- Work required
Report the number of lines in these entries that contain "control". Write only the number.

- Records for this exercise
(* ===== verification/Growth.v ===== *)
(** * Capacity doubling

    Five buffers of the client grow the same way: start from the present
    capacity (or an initial one) and double until the request fits
    ([evbuffer_reserve] in [port/mini_event.c], [buf_append] in
    [aead_stream.c], [v2_buf_append] in [control.c], [socks5_buf_ensure] and
    [xdpi_buf_ensure] in [proxy_tcp.c]).  [size_t] has 32 bits on the ESP32, so
    the doubling is taken modulo [2 ^ 32]; the loop is modelled with fuel and
    [grow_fuel] rounds are proved to be enough for every request of at most
    [2 ^ 31] bytes. *)

From S2P Require Import Prelude.

(** [while (ncap < target) ncap *= 2;] *)
Fixpoint grow (fuel : nat) (ncap target : Z) : option Z :=
  if ncap <? target then
    match fuel with
    | O => None
    | S fuel => grow fuel (u32 (ncap * 2)) target
    end
  else Some ncap.

Definition grow_fuel : nat := 32.

(** Enough fuel: the loop stops, with room for the request, less than doubling
    what was asked (or keeping what was there). *)
Lemma grow_spec fuel ncap target :
  0 < ncap → target ≤ 2 ^ 31 → target ≤ ncap * 2 ^ Z.of_nat fuel →
  ∃ n, grow fuel ncap target = Some n ∧ target ≤ n ∧ ncap ≤ n ∧
       (n = ncap ∨ n < 2 * target).
Proof.
  revert ncap. induction fuel as [|fuel IH]; intros ncap Hpos Ht Hf; simpl.
  - change (2 ^ Z.of_nat 0) with 1 in Hf. case_if; [lia|]. exists ncap. split_and!; [done|lia..|by left].
  - case_if; [|exists ncap; split_and!; [done|lia..|by left]].
    assert (u32 (ncap * 2) = ncap * 2) as Hu by (apply u32_small; lia).
    rewrite Hu. destruct (IH (ncap * 2)) as (n & Hg & H1 & H2 & H3); [lia|lia| |].
    + rewrite Nat2Z.inj_succ, Z.pow_succ_r in Hf by lia. lia.
    + exists n. split_and!; [done|lia|lia|]. right. destruct H3; lia.
Qed.

Lemma grow_enough ncap target :
  0 < ncap → target ≤ 2 ^ 31 →
  ∃ n, grow grow_fuel ncap target = Some n ∧ target ≤ n ∧ ncap ≤ n.
Proof.
  intros H1 H2. destruct (grow_spec grow_fuel ncap target) as (n & ? & ? & ? & _); [done..| |eauto].
  unfold grow_fuel. change (2 ^ Z.of_nat 32) with (2 * 2 ^ 31). nia.
Qed.

(** Once the capacity has wrapped to zero the doubling cannot leave it: a
    request past [2 ^ 31] from a power-of-two capacity never returns. *)
Lemma grow_zero_stuck fuel target : 0 < target → grow fuel 0 target = None.
Proof.
  intros Ht. induction fuel as [|fuel IH]; simpl; case_if; try done; try lia.
Qed.

Lemma grow_wraps fuel k target :
  (k ≤ 31)%nat → 2 ^ 31 < target → grow fuel (2 ^ Z.of_nat k) target = None.
Proof.
  revert k. induction fuel as [|fuel IH]; intros k Hk Ht; simpl.
  - case_if; [done|]. pose proof (Z.pow_le_mono_r 2 (Z.of_nat k) 31). lia.
  - case_if.
    + destruct (decide (k = 31%nat)) as [->|].
      * change (u32 (2 ^ Z.of_nat 31 * 2)) with 0. apply grow_zero_stuck. lia.
      * assert (2 ^ Z.of_nat k * 2 = 2 ^ Z.of_nat (S k)) as E
          by (rewrite Nat2Z.inj_succ, Z.pow_succ_r by lia; lia).
        rewrite E, u32_small; [apply IH; lia|].
        pose proof (Z.pow_le_mono_r 2 (Z.of_nat (S k)) 31).
        pose proof (Z.pow_pos_nonneg 2 (Z.of_nat (S k))). lia.
    + pose proof (Z.pow_le_mono_r 2 (Z.of_nat k) 31). lia.
Qed.
(** *** Reading *)

Lemma live_node A W s w vw v :
  rel A W s → A !! w = Some vw → view_val vw = Some v →
  ∃ x q p y u kids, W !! w = Some x ∧ j_node x = Some q ∧ c_val s q = Some v ∧ c_owner s q = Some p ∧
    default w (j_root x) = root_at A w ∧ W !! root_at A w = Some y ∧ j_node y = Some p ∧ A !! root_at A w = Some (VRoot u kids).
Proof.
  intros R HA Hv. destruct (rel_some _ _ _ _ _ R HA) as (x & HW & _ & Hf). unfold root_at. rewrite HA. destruct vw as [v' kids|r v']; cbn in Hv.
  - subst v'. destruct Hf as (_ & Hr & Hn & _). destruct (j_node x) as [q|] eqn:Eq; [|done]. destruct Hn as [Hv Ho].
    exists x, q, q, x, (Some v), kids. rewrite Hr. by split_and!.
  - injection Hv as ->. destruct Hf as (_ & Hr & q & p & y & jr & kids & H1 & H2 & H3 & H4 & H5 & H6). exists x, q, p, y, jr, kids. rewrite Hr. by split_and!.
Qed.
Lemma run_wrapped A W s t w vw :
  rel A W s → A !! w = Some vw →
  ∃ x, W !! w = Some x ∧ (view_val vw = None → j_node x = None) ∧
    wrapped (Some w) (mkHeap W s t) = Some (Some (j_node x, view_val vw), mkHeap W s t).
Proof.
  intros R HA. unfold wrapped, jbind, jget. cbn. destruct (view_val vw) as [v|] eqn:Ev.
  - destruct (live_node A W s w vw v R HA Ev) as (x & q & p & y & u & kids & HW & Hq & Hval & _). exists x. rewrite HW. cbn. rewrite Hq. cbn. by rewrite Hval.
  - destruct (rel_some _ _ _ _ _ R HA) as (x & HW & _ & Hf). exists x. rewrite HW. cbn. destruct vw as [v kids|]; [|done]. cbn in Ev. subst v.
    destruct Hf as (_ & _ & Hn & _). destruct (j_node x); [done|]. by cbn.
Qed.
(* ===== verification/World.v ===== *)
(** * The shared state

    The records the client's C structs become, the heap of bufferevents and
    proxy clients, the two hash tables that point into it, and the error-state
    monad in which the handlers of [tcpmux.c], [client.c], [proxy_tcp.c] and
    [control.c] are written.  A pointer is a location; using a location that
    has been freed is undefined behaviour, the [None] of the monad, so a
    theorem that an operation returns also says that it is memory safe.
    The operations on bufferevents are those of [port/mini_event.c], whose
    byte queues [Evbuffer] verifies. *)

From S2P Require Import Prelude Endian Evp CryptoStream Coder Json.

(** ** Streams ([tcpmux.h]) *)

Inductive tcp_mux_state :=
| TMUX_INIT | TMUX_SYN_SEND | TMUX_SYN_RECEIVED | TMUX_ESTABLISHED
| TMUX_LOCAL_CLOSE | TMUX_REMOTE_CLOSE | TMUX_CLOSED | TMUX_RESET.
#[export] Instance tcp_mux_state_eq : EqDecision tcp_mux_state.
Proof. solve_decision. Defined.

Definition MAX_STREAM_WINDOW_SIZE : Z := 8 * 1024 * 1024.
Definition MAX_YAMUX_WINDOW_SIZE : Z := 6 * 1024 * 1024.
Definition DEFAULT_MAX_FRAME_SIZE : Z := 256 * 1024.

(** [enum tcp_mux_type] and [enum tcp_mux_flag]. *)
Definition TMUX_DATA : Z := 0.
Definition WINDOW_UPDATE : Z := 1.
Definition PING : Z := 2.
Definition GO_AWAY : Z := 3.
Definition ZERO : Z := 0.
Definition SYN : Z := 1.
Definition ACK : Z := 2.
Definition FIN : Z := 4.
Definition RST : Z := 8.

(** [struct tmux_stream]; the three [v2_rx] fields are the bytes held. *)
Record tmux_stream := mkStream {
  s_id : Z;
  s_recv_window : Z;
  s_send_window : Z;
  s_state : tcp_mux_state;
  s_v2_magic_sent : bool;
  s_v2_magic_seen : bool;
  s_v2_rx : bytes;
}.

Definition set_s_id (v : Z) (x : tmux_stream) : tmux_stream :=
  mkStream v (s_recv_window x) (s_send_window x) (s_state x) (s_v2_magic_sent x) (s_v2_magic_seen x) (s_v2_rx x).
Definition set_s_recv_window (v : Z) (x : tmux_stream) : tmux_stream :=
  mkStream (s_id x) v (s_send_window x) (s_state x) (s_v2_magic_sent x) (s_v2_magic_seen x) (s_v2_rx x).
Definition set_s_send_window (v : Z) (x : tmux_stream) : tmux_stream :=
  mkStream (s_id x) (s_recv_window x) v (s_state x) (s_v2_magic_sent x) (s_v2_magic_seen x) (s_v2_rx x).
Definition set_s_state (v : tcp_mux_state) (x : tmux_stream) : tmux_stream :=
  mkStream (s_id x) (s_recv_window x) (s_send_window x) v (s_v2_magic_sent x) (s_v2_magic_seen x) (s_v2_rx x).
Definition set_s_v2_magic_sent (v : bool) (x : tmux_stream) : tmux_stream :=
  mkStream (s_id x) (s_recv_window x) (s_send_window x) (s_state x) v (s_v2_magic_seen x) (s_v2_rx x).
Definition set_s_v2_magic_seen (v : bool) (x : tmux_stream) : tmux_stream :=
  mkStream (s_id x) (s_recv_window x) (s_send_window x) (s_state x) (s_v2_magic_sent x) v (s_v2_rx x).
Definition set_s_v2_rx (v : bytes) (x : tmux_stream) : tmux_stream :=
  mkStream (s_id x) (s_recv_window x) (s_send_window x) (s_state x) (s_v2_magic_sent x) (s_v2_magic_seen x) v.

(** Zeroed storage. *)
Definition zero_stream : tmux_stream := mkStream 0 0 0 TMUX_INIT false false [].

(** Where a stream lives: inside the main control, inside a proxy client, or
    the static [abandon_stream]. *)
Inductive sref := SMain | SClient (p : positive) | SAbandon.
#[export] Instance sref_eq : EqDecision sref.
Proof. solve_decision. Defined.

(** ** Configuration *)

Inductive xdpi_service_type :=
| NO_XDPI | SERVICE_MSTSC | SERVICE_RDP | SERVICE_VNC | SERVICE_SSH | SERVICE_TELNET
| SERVICE_HTTP | SERVICE_HTTPS.
#[export] Instance xdpi_service_type_eq : EqDecision xdpi_service_type.
Proof. solve_decision. Defined.

(** The fields of [struct proxy_service] that only go into the registration
    message. *)
Record registration := mkReg {
  rg_remote_port : Z;
  rg_custom_domains : option string;
  rg_subdomain : option string;
  rg_locations : option string;
  rg_host_header_rewrite : option string;
  rg_http_user : option string;
  rg_http_pwd : option string;
  rg_request_headers : option string;
  rg_response_headers : option string;
  rg_group : option string;
  rg_group_key : option string;
  rg_multiplexer : option string;
  rg_route_by_http_user : option string;
  rg_sk : option string;
  rg_allow_users : option string;
}.
Definition plain_registration (remote_port : Z) : registration :=
  mkReg remote_port None None None None None None None None None None None None None None.

(** The fields of [struct proxy_service] the program reads. *)
Record proxy_service := mkPs {
  ps_proxy_name : string;
  ps_proxy_type : option string;
  ps_use_encryption : bool;
  ps_use_compression : bool;
  ps_local_ip : option string;
  ps_local_port : Z;
  ps_start_time : Z;
  ps_end_time : Z;
  ps_service_type : xdpi_service_type;
  ps_plugin : option string;
  ps_plugin_unix_path : option string;
  ps_registration : registration;
}.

- Response area
3